Now more than 11 years have passed since Roni Milo, then the mayor of Tel Aviv, asked me to chair the newly constituted Metropolitan Mass Transit System (NTA), to oversee the planning and construction of a public transportation network for Greater Tel Aviv.
After examining the preliminary plans developed in the Tel Aviv municipality, which included a subway through the metropolis, I accepted the position. I had concluded that the task was of great importance in relieving the growing traffic congestion in the region. I realized that there was no way to accomplish it without adding an underground transportation system.
When I had to resign the post one year later, after being appointed minister of defense, I believed that the basic planning for the system had been accomplished and that the project was on its way to implementation.
Now, 10 years later, as each new minister of transportation appointed a new NTA chairman, not only is there no subway but the entire project seems to be stalled while traffic congestion increases daily, resulting in environmental damage and great losses for the Israeli economy.
The story of the Tel Aviv subway seems like "a tale told by an idiot, full of sound and fury, signifying nothing."
From the very beginning it was clear to me that the Finance Ministry was resolutely opposed to the entire plan. The two representatives of the treasury's budget division on the board of directors engaged in obstructionist tactics at every board meeting. They argued that buses were the best form of transportation for the greater Tel Aviv area and that a subway was a waste of the country's resources that they would not allow. When I managed to obtain a majority on the board for the approval of the first underground line - the Red Line, connecting Petah Tikva, Bnei Brak, Ramat Gan, Tel Aviv and Bat Yam - they let me know in no uncertain words that this was not going to be implemented. For some unknown reason they refused to understand that in one of the most congested areas in the world there simply was not enough room aboveground for all the region's transportation needs and that only an underground line could alleviate the growing traffic problem.
They began demanding additional analyses of the projections for future transportation requirements, the hiring of consultants who would certify that a subway was unnecessary and the examination of alternatives - anything that would prevent progress on the project.
Years after I left the project, with traffic jams becoming intolerable, the Finance Ministry began to relent. It was prepared to consider what it saw as a more modest proposal.

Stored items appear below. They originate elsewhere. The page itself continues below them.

Lemma ParseConnectionPath_front g s c p o rest req e d r :
  path_ok g s c p → path_request o p rest req →
  path_end (connection_path_words p) (cp_class p, c, cp_configuration p)
    (mkParser (prepared p o)
       (points_bytes (cp_points p) ++ optional config_bytes (cp_data p) ++ rest)
       (points_words (cp_points p) + data_words (cp_data p)) (key_error (cp_key p) e) d)
  = Some (Continue tt, r) →
  ParseConnectionPath g s o req e d = Some (0, set_request_data (path_message r) req, r).
Proof.
  intros Hok [Hreq Hsize] Hend. unfold ParseConnectionPath. rewrite Hreq, GetUsint_cons.
  cbn [mbind option_bind]. pose proof (connection_path_words_pos p).
  rewrite (proj2 (Z.eqb_neq _ _)) by lia. rewrite parse_path_front.
  assert ((front g s (request_data_size req) ≫= path_end (connection_path_words p))
            (mkParser o (connection_path_bytes p ++ rest) (connection_path_words p) e d)
          = Some (Continue tt, r)) as -> by (eapply runs_seq; [by apply front_runs | done]).
  done.
Qed.

Definition message_router_path (p : ConnectionPath) : Prop :=
  cp_class p = 2 ∧ cp_configuration p = 1 ∧ cp_points p = [] ∧ cp_data p = None.

(** The path of a class 3 connection ends at the message router. *)
Lemma ParseConnectionPath_class3 g s c p o rest req e d :
  path_ok g s c p → message_router_path p → is_class3 o = true → path_request o p rest req →
  let r := mkPathEpath 2 1 0 in
  ParseConnectionPath g s o req e d
  = Some (0, set_request_data rest req,
          mkParser (set_produced_path r (set_configuration_path r (prepared p o))) rest 0
            (key_error (cp_key p) e) d).
Proof.
  intros Hok (Hc & Hi & Hp & Hd) H3 Hreq r.
  eapply (ParseConnectionPath_front g s c p o rest req e d (mkParser _ rest _ _ _)); [done | done |].
  rewrite class3_end by (cbn [connection]; by rewrite class3_prepared).
  rewrite Hc, Hi, Hp, Hd. done.
Qed.


(** *** A device for the examples *)

Definition path_class (code : Z) (ids : list Z) : CipClass :=
  upd_instances 0 0 ((λ i, mkInstance i [] None) <$> ids) (new_class 0 code 0 0 0 0 "" 1).
Definition path_stack : CipStack :=
  mkStack [(path_class 2 [1], example_meta); (path_class 4 [151; 100; 300], example_meta)] ∅.
Definition path_identity : CipIdentityObject :=
  mkIdentity 1 12 65001 2 3 0 0 0 (mkShortString 0 None) 0.
Definition path_key : ElectronicKeyFormat4 := mkKey 1 12 65001 0x82 1.

(** Point-to-point connections in both directions, application object trigger. *)
Definition io_connection : CipConnectionObject :=
  set_transport_class_trigger 0x21
    (set_o_to_t_network_connection_parameters 0x4000
       (set_t_to_o_network_connection_parameters 0x4000 zero_connection)).
Definition io_path : ConnectionPath :=
  mkConnectionPath (Some path_key) 4 151 [100; 300] (Some [1; 2; 3; 4]).

Definition request_of_path (o : CipConnectionObject) (p : ConnectionPath) (rest : list Z)
  : CipMessageRouterRequest :=
  mkRequest 0x54 (mkEpath 2 6 1 0) (header_length o + 2 * connection_path_words p)
    (connection_path_words p :: connection_path_bytes p ++ rest).

Lemma io_path_ok : path_ok path_identity path_stack (path_class 4 [151; 100; 300]) io_path.
Proof.
  split.
  - intros k [= <-]. split; [by vm_compute | reflexivity].
  - by vm_compute.
  - by exists 1%nat.
  - split; [by vm_compute | by eexists].
  - repeat constructor; try (by vm_compute); eexists; reflexivity.
  - by intros d [= <-].
  - by vm_compute.
Qed.


(** ** Class 3 connections end at the message router *)

(** A step keeps the transport class and returns, if it does, an error status. *)
Definition keeps {A} (m : Parse A) : Prop :=
  ∀ p f p', m p = Some (f, p') →
    transport_class_trigger (connection p') = transport_class_trigger (connection p) ∧
    match f with Returned status => status ≠ 0 | Continue _ => True end.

Eager to obtain treasury support, NTA proposed that the first line of the system would be a hybrid light rail system, part underground and part aboveground. What they did not seem to realize was that a light rail system - the same solution adopted by the Jerusalem municipality - is inappropriate for a densely populated area, providing little advantage over buses. Moreover, a line that is partly underground and partly aboveground cannot take advantage of two major benefits of a fully underground system: the unobstructed run of the train through the entire line and the ability to automate the system so that it can operate without a driver.
Now that the plan was drastically reduced and would presumably be less expensive, the treasury was prepared to support it, on condition that most of the financing came from beyond the state budget. BOT - build, operate and transfer - became the magic word. In other words, getting something for nothing. But as everybody knows, you get nothing for nothing. BOT, useful in some circumstances, simply postpones the day of reckoning and ends up costing everyone more - both the government and the commuters.
So began the search for a consortium that was prepared to undertake the project on a BOT basis. Well, they are still searching. Years have gone by, the commuters suffer, the air in the region is increasingly polluted and there seems to be no end in sight. That's no way to build a subway.